Our marriage is not an act of charity. We have a marriage involving two people, not a one-sided caregiving arrangement. We do deal with my symptoms, and I have to admit my husband has become an expert in helping me manage instances of paranoia, panic attacks, fatigue (from medication), etc. But other couples have issues they deal with, too. Some fight about money. I don’t think my husband and I have ever had an argument about our finances in the almost 20 years we’ve been together. Some couples get mad about each other’s habits or for their hobbies. My husband and I laugh at each other for the things other couples might find irritating.

We laugh a lot. We enjoy each other’s company. We give each other advice and listen to each other’s hopes and dreams. Is our marriage perfect? It is to me. We have had some significant challenges in our marriage, but we’ve worked through them together. We’ve gotten better over time at putting each other first, communicating and not letting little things build up.
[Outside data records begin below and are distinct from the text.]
Lemma frame_transition rs ns i t now w : frame ns w (transition (NamespaceCell cfg rs ns) i t now w).1.
Proof.
  unfold transition, provision, act, commit.
  repeat case_match; subst; cbn [fst]; try apply frame_refl; try apply frame_store;
    match goal with
    | E : _ = (?w', _) |- frame _ w _ => apply frame_io_eq in E
    end; try done; (eapply frame_trans; [done|]); first [apply frame_store|apply (frame_clear rs)].
Qed.

Lemma frame_process e ns d now w : frame ns w (process_namespace cfg e ns d now w).
Proof.
  unfold process_namespace. destruct (terminating e); [apply (frame_clear all_replied)|apply frame_transition].
Qed.

Lemma on_namespace_objects ns f w : objects_in ns (on_namespace ns f w).1 = (f (objects_in ns w)).1.
Proof. unfold on_namespace. case_match. apply objects_in_insert. Qed.

Lemma applied_deployed ns rs n m w w' e :
  on_namespace ns (apply_relay rs (telemetry_fence cfg) n m) w = (w', e) →
  e = None ∨ deployed ns w → deployed ns w'.
Proof.
  intros E He. unfold deployed. change w' with (w', e).1. rewrite <-E, on_namespace_objects.
  unfold on_namespace in E. destruct (apply_relay _ _ _ _ _) as [o e'] eqn:Ea. simplify_eq/=.
  destruct He as [->|Hd]; [by rewrite (apply_relay_ok _ _ _ _ _ _ Ea)|].
  change o with (o, e).1. rewrite <-Ea. by apply apply_relay_keeps.
Qed.

Lemma failed_delete_deployed ns rs w w' e :
  whole_delete rs → on_namespace ns (delete_relay_resources rs) w = (w', Some e) →
  deployed ns w → deployed ns w'.
Proof.
  intros Hrs E. unfold deployed. change w' with (w', Some e).1. rewrite <-E, on_namespace_objects.
  unfold on_namespace in E. destruct (delete_relay_resources _ _) as [o e'] eqn:Ed. simplify_eq/=.
  by rewrite (delete_whole _ _ _ _ Hrs Ed).
Qed.

(** A record has a Deployment, if failed deletes leave it. *)
Lemma process_keeps e ns d now w :
  whole_delete (replies e) →
  (is_Some (relay_states w !! ns) → deployed ns w) →
  is_Some (relay_states (process_namespace cfg e ns d now w) !! ns) →
  deployed ns (process_namespace cfg e ns d now w).
Proof.
  intros Hrs Hw. unfold process_namespace.
  destruct (terminating e); simpl; [rewrite lookup_delete_eq; by intros []|].
  unfold transition, provision, act, commit; simpl.
  destruct (relay_states w !! ns) as [r|] eqn:Er; [specialize (Hw ltac:(done))|clear Hw].
  - destruct (action _); simpl; try done.
    + destruct (on_namespace _ _ _) as [w' [err|]] eqn:E; simpl; intros _;
        (eapply applied_deployed in E; [exact E|by auto]).
    + destruct (on_namespace _ _ _) as [w' [err|]] eqn:E; simpl.
      * intros _. by eapply failed_delete_deployed.
      * rewrite lookup_delete_eq. by intros [].
  - destruct (should_provision _ _); simpl; [|by rewrite Er; intros []].
    destruct (initial_size _ _) as [n m]. destruct (on_namespace _ _ _) as [w' [err|]] eqn:E; simpl.
    + assert (relay_states w' !! ns = None) as ->; [|by intros []].
      unfold on_namespace in E. case_match. by simplify_eq/=.
    + intros _. eapply applied_deployed in E; [exact E|by auto].
Qed.

Lemma decide_active_keeps now i t r : state r = Active → action (decide_relay now i t r) ≠ Delete.
Proof. unfold decide_relay, decide_active. intros ->. by repeat case_match. Qed.

(** An active relay is not deleted, whatever the cluster replies. *)
Lemma process_active_keeps e ns d now w r :
  relay_states w !! ns = Some r → state r = Active → deployed ns w →
  deployed ns (process_namespace cfg e ns d now w).
Proof.
  intros Er Ha Hd. unfold process_namespace. destruct (terminating e); [done|].
  unfold transition, act, commit; simpl. rewrite Er.
  destruct (action _) eqn:Ea; simpl; try done.
  - destruct (on_namespace _ _ _) as [w' [err|]] eqn:E; simpl; (eapply applied_deployed in E; [exact E|by auto]).
  - by apply decide_active_keeps in Ea.
Qed.

Lemma decide_activates now i t r :
  next_state (decide_relay now i t r) = Active → state r = Active ∨ ready i = true.
Proof.
  unfold decide_relay, decide_provisioning, decide_draining.
  destruct (state r); [|by left|]; repeat case_match; simpl; auto; done.
Qed.

(** A relay becomes active only when it reports ready. *)
Lemma process_ready e ns d now w r' :
  relay_states (process_namespace cfg e ns d now w) !! ns = Some r' → state r' = Active →
  (∃ r, relay_states w !! ns = Some r ∧ state r = Active) ∨
  ready (namespace_inputs ns d (registry e)) = true.
Proof.
  unfold process_namespace. destruct (terminating e); simpl; [by rewrite lookup_delete_eq|].
  set (i := namespace_inputs _ _ _). set (t := namespace_tuning _ _ _).
  pose proof (transition_refines (NamespaceCell cfg (replies e) ns) i t now w) as Ht. simpl in Ht.
  rewrite Ht. destruct (transition _ _ _ _ _).2; [|by eauto].
  unfold advance_record. destruct (relay_states w !! ns) as [r|]; [|by case_match; intros [= <-]].
  intros Hr Ha. assert (next_state (decide_relay now i t (observe now (signal i) t r)) = Active) as Hn.
  { destruct (action _); by simplify_eq/=. }
  apply decide_activates in Hn as [Hn|]; [left; by exists r|by right].
Qed.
So if you hear about someone who’s married to a person who has a mental illness, please stop and consider the message you’re sending if you say that person is a “saint.” You’re saying that marrying someone with a mental illness is somehow extraordinary, and makes that person automatically special. But a mental illness doesn’t change the core of who a person is. If the core of a person is kind, smart, funny and loving, why wouldn’t someone want to marry her?

Is someone with cancer or diabetes a burden to their spouse? No. Life happens to all of us, and marriage is for better or worse – and in my house, there’s so much more of the better than there is of the worse.

Rebecca and her husband make funny faces in a photo booth.